The Sun and The Air

The Economics of Releasing a Videogame, or: DLC Was Always a Trap

I wrote a big post of videogame economics from the perspective of someone who has been involved in the process of greenlighting projects and doing due diligence checks - not senior, but involved in the calculations and judgements.

I wrote... a lot for this post. And in the end, I'm binning that draft because it deals too much in the numbers. Lots of % and ratio bullshit to try to get across how hard it is to work, because that's what my job entailed. The key takeaway is and always was simple - DLC won't make a game profitable, it won't fix having a small audience, and unless you want to exploit people with poor impulse control you can't fix a bad pitch with "then we'll have in-game purchases."

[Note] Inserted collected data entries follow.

Lemma write_dirs (p : OsPath.path) (data : string) :
  forall n n' here, Fs.write p data n = Some n' ->
  Fs.dirs here n' = Fs.dirs here n.
Proof.
  induction p as [|c p IH]; intros n n' here H;
    apply write_inv in H as (es & c0 & p' & -> & E & H); inv E.
  destruct H as [(-> & -> & Hnd) | (Hne & m & m' & Ha & Hw & ->)];
    simpl; f_equal; apply flat_map_put; simpl.
  - intros [d|es0] Hv; [reflexivity | now destruct (Hnd es0)].
  - reflexivity.
  - intros v0 Hv. rewrite Ha in Hv. inv Hv. now apply IH.
  - congruence.
Qed.

Section Stable.

(** A relation between states that holds across every elementary step
    of the program holds across the program. *)
Variable R : state -> state -> Prop.
Hypothesis R_refl : forall st, R st st.
Hypothesis R_trans : forall a b c, R a b -> R b c -> R a c.
Hypothesis R_out : forall m st, R st (add_out m st).
Hypothesis R_request : forall url st, R st (add_request url st).
Hypothesis R_read : forall p st, R st (add_read p st).
Hypothesis R_write :
  forall p data st n', Fs.write p data (fs st) = Some n' -> R st (with_fs n' st).

Variable w : world.

Lemma stable_print (m : message) : keeps R (print m).
Proof. intros st. apply R_out. Qed.

Lemma stable_write (p : OsPath.path) (data : string) : keeps R (write_file p data).
Proof.
  intros st. unfold write_file.
  destruct (Fs.write p data (fs st)) eqn:E; simpl; [now apply R_write with p data | apply R_refl].
Qed.

Lemma stable_download (url : string) (folder : OsPath.path) :
  keeps R (download_file w url folder).
Proof.
  unfold download_file.
  destruct (local_name w url) as [name|]; [|now apply keeps_raise].
  apply keeps_bind; [assumption | intros st; apply R_refl |].
  intros [|].
  { apply keeps_bind; [assumption | apply stable_print |].
    intros _. now apply keeps_ret. }
  apply keeps_bind; [assumption | intros st; apply R_request |].
  intros [|status chunks complete].
  { apply keeps_bind; [assumption | apply stable_print |].
    intros _. now apply keeps_ret. }
  destruct (Nat.eqb status 200).
  - apply keeps_bind; [assumption | apply stable_write |]. intros _.
    destruct complete;
      (apply keeps_bind; [assumption | apply stable_print |];
       intros _; now apply keeps_ret).
  - apply keeps_bind; [assumption | apply stable_print |].
    intros _. now apply keeps_ret.
Qed.
(** * Hotel booking agent: turn orchestration, verified against its specification

    A shallow embedding of the agent service of the repository
    (services/agent/app): the grounding validator ([grounding.py]), the
    constraint helpers ([graph_helpers.py], [constraints.py]), the tool client
    ([tool_client.py]), the turn graph ([graph.py]) and the chat handler
    ([main.py]).

    Modelling conventions.
    - Python [str] is [string]: a sequence of 8-bit code points (Latin-1).
      The character classes of [re] are Python's Unicode classes restricted
      to that range.
    - Python [int] is [Z]; Python [float] is the kernel's binary64 [float].
    - The language model and the HTTP tool service are external: their
      answers are read from tapes held in the [world], one entry per call.
    - Exceptions are the [Raise] outcome of the monad [M]. *)

From Stdlib Require Import List String Ascii ZArith Lia Bool Permutation.
From Stdlib Require Import Floats DecimalString.
Import ListNotations.
Open Scope string_scope.
Open Scope Z_scope.

(* ================================================================= *)
(** ** Python built-ins used by the service *)

Module Py.

(** [str(n)] for an integer. *)
Definition str_int (n : Z) : string := NilZero.string_of_int (Z.to_int n).
(** White space is neither a double quote nor a comma. *)
Lemma splitLoop_ws st w :
  allWhiteSpace w = true ->
  splitLoop st w
  = {| addresses := addresses st; current := current st ++ w;
       inQuotes := inQuotes st |}.
Proof.
  revert st. induction w as [|a w IH]; intros st Hw.
  - simpl. rewrite app_nil_r. by destruct st.
  - unfold allWhiteSpace in Hw. cbn [forallb] in Hw.
    apply andb_prop in Hw as [Ha Hw].
    rewrite splitLoop_cons, splitStep_plain, IH; [|done|..].
    + simpl. by rewrite <- app_assoc.
    + intros ->. done.
    + intros ->. done.
Qed.

Lemma pushCurrent_ws addrs w :
  allWhiteSpace w = true -> pushCurrent addrs w = addrs.
Proof. intros Hw. unfold pushCurrent. by rewrite trim_all_ws. Qed.

(** An unquoted comma closes the current segment. *)
Lemma splitStep_comma st :
  inQuotes st = false ->
  splitStep st comma
  = {| addresses := pushCurrent (addresses st) (current st);
       current := []; inQuotes := false |}.
Proof. intros Hout. unfold splitStep. by rewrite Hout. Qed.

(** A blank segment leaves the loop where it was. *)
Lemma splitLoop_blank_segment st w :
  current st = [] -> inQuotes st = false -> allWhiteSpace w = true ->
  splitLoop st (w ++ [comma]) = st.
Proof.
  intros Hcur Hout Hw.
  rewrite splitLoop_app, (splitLoop_ws _ _ Hw). simpl.
  rewrite splitStep_comma by done. simpl.
  rewrite Hcur, (pushCurrent_ws _ _ Hw).
  destruct st; simpl in *; by subst.
Qed.

Lemma parseEmailAddresses_map raw :
  parseEmailAddresses raw = map parseEmailAddress (splitAddresses raw).
Proof. by destruct raw. Qed.

(** *** Quoted stretches stay in one segment *)

Lemma infix_trim a mid b cur :
  isWhiteSpace a = false -> isWhiteSpace b = false ->
  infix (a :: mid ++ [b]) cur ->
  infix (a :: mid ++ [b]) (trim cur) /\ truthy (trim cur) = true.
Proof.
  intros Ha Hb (u & v & ->).
  replace (u ++ (a :: mid ++ [b]) ++ v) with (u ++ a :: mid ++ b :: v)
    by (simpl; by rewrite <- app_assoc).
  rewrite (trim_keeps_core _ _ _ _ _ Ha Hb). split.
  - exists (trimStart u), (trimEnd v). simpl. by rewrite <- app_assoc.
  - by destruct (trimStart u).
Qed.

Section Kept.
Variables (a : ascii) (mid : jsstring) (b : ascii).
Hypothesis Ha : isWhiteSpace a = false.
Hypothesis Hb : isWhiteSpace b = false.
Let x := a :: mid ++ [b].

Lemma pushCurrent_kept addrs cur :
  kept x addrs cur ->
  exists seg, In seg (pushCurrent addrs cur) /\ infix x seg.
Proof using Ha Hb.
  unfold pushCurrent. intros [(seg & Hin & Hx) | Hcur].
  - exists seg. split; [|done].
    destruct (truthy (trim cur)); [|done]. apply in_or_app. by left.
  - destruct (infix_trim _ _ _ _ Ha Hb Hcur) as [Hx ->].
    exists (trim cur). split; [|done]. apply in_or_app. right. by left.
Qed.

Lemma splitStep_kept st ch :
  kept x (addresses st) (current st) ->
  kept x (addresses (splitStep st ch)) (current (splitStep st ch)).
Proof using Ha Hb.
  intros Hk. unfold splitStep.
  destruct (eqc ch comma && _); simpl.
  - left. by apply pushCurrent_kept.
  - destruct Hk as [Hk | (u & v & ->)]; [by left|]. right.
    exists u, (v ++ [ch]). by rewrite <- !app_assoc.
Qed.

Lemma splitLoop_kept st s :
  kept x (addresses st) (current st) ->
  kept x (addresses (splitLoop st s)) (current (splitLoop st s)).
Proof using Ha Hb.
  revert st. induction s as [|ch s IH]; intros st Hk; [done|].
  rewrite splitLoop_cons. by apply IH, splitStep_kept.
Qed.

End Kept.

Lemma quoted_kept pre q post :
  outsideQuotes pre = true -> hasNo dquote q = true ->
  exists seg,
    In seg (splitAddresses (pre ++ dquote :: q ++ dquote :: post))
    /\ infix (dquote :: q ++ [dquote]) seg.
Proof.
  intros Hpre Hq. unfold splitAddresses.
  replace (pre ++ dquote :: q ++ dquote :: post)
    with (pre ++ (dquote :: q ++ [dquote]) ++ post)
    by (simpl; by rewrite <- app_assoc).
  rewrite !splitLoop_app.
  rewrite (splitLoop_quoted _ q); [|by apply outside_after|done].
  apply (pushCurrent_kept dquote q dquote); [done|done|].
  apply (splitLoop_kept dquote q dquote); [done|done|].
  right. simpl. eexists _, []. by rewrite app_nil_r.
Qed.

(** Without a comma outside quotes the loop never splits. *)
Lemma splitLoop_no_split st raw :
  (forall pre post,
      raw = pre ++ comma :: post -> inQuotes (splitLoop st pre) = true) ->
  addresses (splitLoop st raw) = addresses st
  /\ current (splitLoop st raw) = current st ++ raw.
Proof.
  revert st. induction raw as [|a raw IH]; intros st Hq.
  - simpl. by rewrite app_nil_r.
  - rewrite splitLoop_cons.
    assert (Hstep : addresses (splitStep st a) = addresses st
                    /\ current (splitStep st a) = current st ++ [a]).
    { unfold splitStep. destruct (eqc a comma) eqn:Hc; simpl; [|done].
      apply eqc_true in Hc as ->.
      specialize (Hq [] raw eq_refl). simpl in Hq. by rewrite Hq. }
    destruct Hstep as [Hadd Hcur].
    destruct (IH (splitStep st a)) as [IH1 IH2].
    { intros pre post ->. apply (Hq (a :: pre) post). done. }
    rewrite IH1, IH2, Hadd, Hcur. split; [done|]. by rewrite <- app_assoc.
Qed.

Lemma splitAddresses_commasQuoted raw :
  commasQuoted raw -> splitAddresses raw = pushCurrent [] raw.
Proof.
  intros Hq. unfold splitAddresses.
  destruct (splitLoop_no_split initialSplit raw) as [-> ->]; [|done].
  intros pre post Heq. rewrite inQuotes_splitLoop.
  by rewrite (Hq pre post Heq).
Qed.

The key point is that making DLC takes time to make, brings in a fraction of the base-game sales price, and your maximum audience is "people who already bought the game". It takes years to establish the kind of presence and workflows where it makes good money - The Sims 4 and CK3 are not niche titles - and they trade hugely off the goodwill or exhaustion of the community. Cities: Skylines was one of the most successful DLC machines in history, and that model did not survive the rocky transition to C:S2* because their community has totally lost faith in them. There's no goodwill left.

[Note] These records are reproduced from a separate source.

(** * Fractal point generation: Barnsley fern, Koch curve, Sierpinski triangle

    A shallow embedding of the point-generation code of [simulator.py]
    (the part of each [animate_*] function that runs before any plotting)
    together with the properties its specification states.

    The script computes on numpy [float64] values.  The embedding is written
    once over a small interface of scalar operations ([Scalar], [Sqrt]) and
    read at two instances: the kernel's binary64 floats, which is what the
    script runs on, and the rationals [Q], which is exact arithmetic. *)

From Stdlib Require Import Reals Lra.
From Stdlib Require Import ZArith QArith Qpower Lqa Lia.
From Stdlib Require Import Floats.PrimFloat Floats.FloatOps Floats.SpecFloat.
From stdpp Require Import base list.

#[local] Set Warnings "-inexact-float".

(** ** Scalars *)

(** The arithmetic the script uses on array entries.  [f_of_Z] is the
    conversion of a Python int (the [3] of [base / 3], the entries of
    [np.array([2, 4])]) to a scalar, [fhalf] the literal [0.5]. *)
Class Scalar (F : Type) := {
  f_of_Z : Z -> F;
  fhalf : F;
  fadd : F -> F -> F;
  fsub : F -> F -> F;
  fmul : F -> F -> F;
  fdiv : F -> F -> F;
  fopp : F -> F;
  fleb : F -> F -> bool
}.

(** [np.sqrt] *)
Class Sqrt (F : Type) := fsqrt : F -> F.

Declare Scope scalar_scope.
Delimit Scope scalar_scope with sc.
Infix "+" := fadd : scalar_scope.
Infix "-" := fsub : scalar_scope.
Infix "*" := fmul : scalar_scope.
Infix "/" := fdiv : scalar_scope.
Notation "- x" := (fopp x) : scalar_scope.
Infix "<=?" := fleb : scalar_scope.

(** binary64, the arithmetic of the script *)
Definition float_of_Z (z : Z) : float :=
  match z with
  | Z0 => PrimFloat.zero
  | Zpos _ => PrimFloat.of_uint63 (Uint63Axioms.of_Z z)
  | Zneg p => PrimFloat.opp (PrimFloat.of_uint63 (Uint63Axioms.of_Z (Zpos p)))
  end.

#[export] Instance float_scalar : Scalar float := {|
  f_of_Z := float_of_Z;
  fhalf := 0.5%float;
  fadd := PrimFloat.add;
  fsub := PrimFloat.sub;
  fmul := PrimFloat.mul;
  fdiv := PrimFloat.div;
  fopp := PrimFloat.opp;
  fleb := PrimFloat.leb
|}.

#[export] Instance float_sqrt : Sqrt float := PrimFloat.sqrt.

(** exact rational arithmetic *)
#[export] Instance Q_scalar : Scalar Q := {|
  f_of_Z := inject_Z;
  fhalf := (1 # 2)%Q;
  fadd := Qplus;
  fsub := Qminus;
  fmul := Qmult;
  fdiv := Qdiv;
  fopp := Qopp;
  fleb := Qle_bool
|}.

(** the real numbers, for the geometry of the Koch curve *)
#[export] Instance R_scalar : Scalar R := {|
  f_of_Z := IZR;
  fhalf := (1 / 2)%R;
  fadd := Rplus;
  fsub := Rminus;
  fmul := Rmult;
  fdiv := Rdiv;
  fopp := Ropp;
  fleb := fun a b => if Rle_dec a b then true else false
|}.

#[export] Instance R_sqrt_instance : Sqrt R := R_sqrt.sqrt.

(** The exact value of a finite binary64 number, in lowest terms. *)
Definition float_to_Q (f : float) : option Q :=
  match Prim2SF f with
  | S754_zero _ => Some 0%Q
  | S754_finite s m e =>
      let v := if (0 <=? e)%Z then inject_Z (Z.pos m * 2 ^ e)
               else (Z.pos m # Pos.pow 2 (Z.to_pos (- e)))%Q in
      Some (Qred (if s then Qopp v else v))
  | S754_infinity _ | S754_nan => None
  end.

(** ** Errors *)

(** The exceptions the embedded code can raise. *)
Inductive exn := IndexError | ValueError | RecursionError.

Inductive result (A : Type) :=
| Ok (a : A)
| Raise (e : exn).
Arguments Ok {A} a.
Arguments Raise {A} e.

#[export] Instance result_ret : MRet result := fun _ a => Ok a.
#[export] Instance result_bind : MBind result := fun _ _ k m =>
  match m with
  | Ok a => k a
  | Raise e => Raise e
  end.

Definition raises {A} (r : result A) : Prop := exists e, r = Raise e.

(** ** Points, matrices, transformations *)

Section Geometry.
Context {F : Type} `{Scalar F}.
Local Open Scope scalar_scope.

(** a numpy array of shape (2,) *)
Definition point : Type := F * F.
(** a numpy array of shape (2, 2), row by row *)
Definition matrix2 : Type := (F * F) * (F * F).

The basics of game economics are extremely simple - sell enough copies to cover your costs, don't forget to account for taxes and platform cuts, and consider having a marketing budget. "Have a DLC/support plan" is a presumed component in 2024, but I think it's a trap. I think it always was. Barring some very rarified exceptions, this was only ever an option for the most successful games, and those from companies that measure their revenues in "GDP of which small country" amounts, because they get to be omnipresent in public awareness, they get to promote DLC at international trade-shows and run preroll ads on Twitch, and they make the games normies buy a PS5 to play.

The current games market is a really hard nut to crack, I have a ton of sympathy for devs trying to find their niche and make it all work, but imo DLC is a poisoned chalice that promises technically limitless revenues while tying you down to endless development, community management, "content roadmaps", and difficulty moving on to new projects.

* - More of a piece of opinion here, but I think games which successfully leverage DLC inherently face an uphill battle releasing sequels, as the "core experience" becomes a much muddier concept. Is CK3 a sequel to CK2 or its DLC? C:S2 and KSP2 had trouble following up beloved games with long support periods, but I suspect they won't be the last to run into the problem of having spent a decade improving something then trying to sell a half-baked replacement.